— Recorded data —
Lemma handleSend_sent (message : jsstring) (st : HomeState) (c : Conversation) :
  nonEmpty (trim message) = true ->
  conversations st !! activeConversation st = Some c ->
  handleSend fetchChat message st
  = Some {| activeConversation := activeConversation st;
            conversations :=
              <[activeConversation st :=
                  {| id := id c;
                     messages := messages c
                       ++ [ {| role := user; msg_content := message; sources := None |};
                            replyMessage (fetchChat message (urlList (urls c))) ];
                     urls := urls c |}]> (conversations st);
            isLoading := false |}.
Proof.
  intros Hm Hc. unfold handleSend. rewrite Hm, Hc. cbn [negb mbind option_bind].
  unfold appendMessage at 2. rewrite Hc. cbn [mbind option_bind].
  unfold appendMessage. rewrite lookup_insert_eq. cbn [id messages urls mbind option_bind].
  rewrite insert_insert_eq, <- app_assoc. reflexivity.
Qed.

Lemma consistent_handleSend (message : jsstring) (st : HomeState) :
  consistent st ->
  exists st', handleSend fetchChat message st = Some st' /\ consistent st'.
Proof.
  intros Hst. destruct (nonEmpty (trim message)) eqn:Hm.
  2:{ exists st. split; [now apply handleSend_blank|exact Hst]. }
  destruct Hst as [[c Hc] Hid].
  rewrite (handleSend_sent message st c Hm Hc). eexists. split; [reflexivity|].
  unfold consistent. cbn [activeConversation conversations].
  split; [rewrite lookup_insert_eq; eauto|].
  intros k c' Hk. apply lookup_insert_Some in Hk as [[<- <-]|[_ Hk]]; [|eauto].
  cbn. eauto.
Qed.

Lemma consistent_step (st : HomeState) (a : Action) :
  consistent st -> exists st', step fetchChat st a = Some st' /\ consistent st'.
Proof.
  intros Hst. destruct a as [newId|newUrls|message]; cbn [step].
  - eexists. split; [reflexivity|]. now apply consistent_handleNewChat.
  - now apply consistent_handleUpdateUrls.
  - now apply consistent_handleSend.
Qed.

— Task brief —
Of the lines above, output exactly those from the line bearing "unfold appendMessage. rewrite" through the line bearing "destruct Hst as [[c Hc] Hid].", inclusive.

— Response for this exercise —
  unfold appendMessage. rewrite lookup_insert_eq. cbn [id messages urls mbind option_bind].
  rewrite insert_insert_eq, <- app_assoc. reflexivity.
Qed.

Lemma consistent_handleSend (message : jsstring) (st : HomeState) :
  consistent st ->
  exists st', handleSend fetchChat message st = Some st' /\ consistent st'.
Proof.
  intros Hst. destruct (nonEmpty (trim message)) eqn:Hm.
  2:{ exists st. split; [now apply handleSend_blank|exact Hst]. }
  destruct Hst as [[c Hc] Hid].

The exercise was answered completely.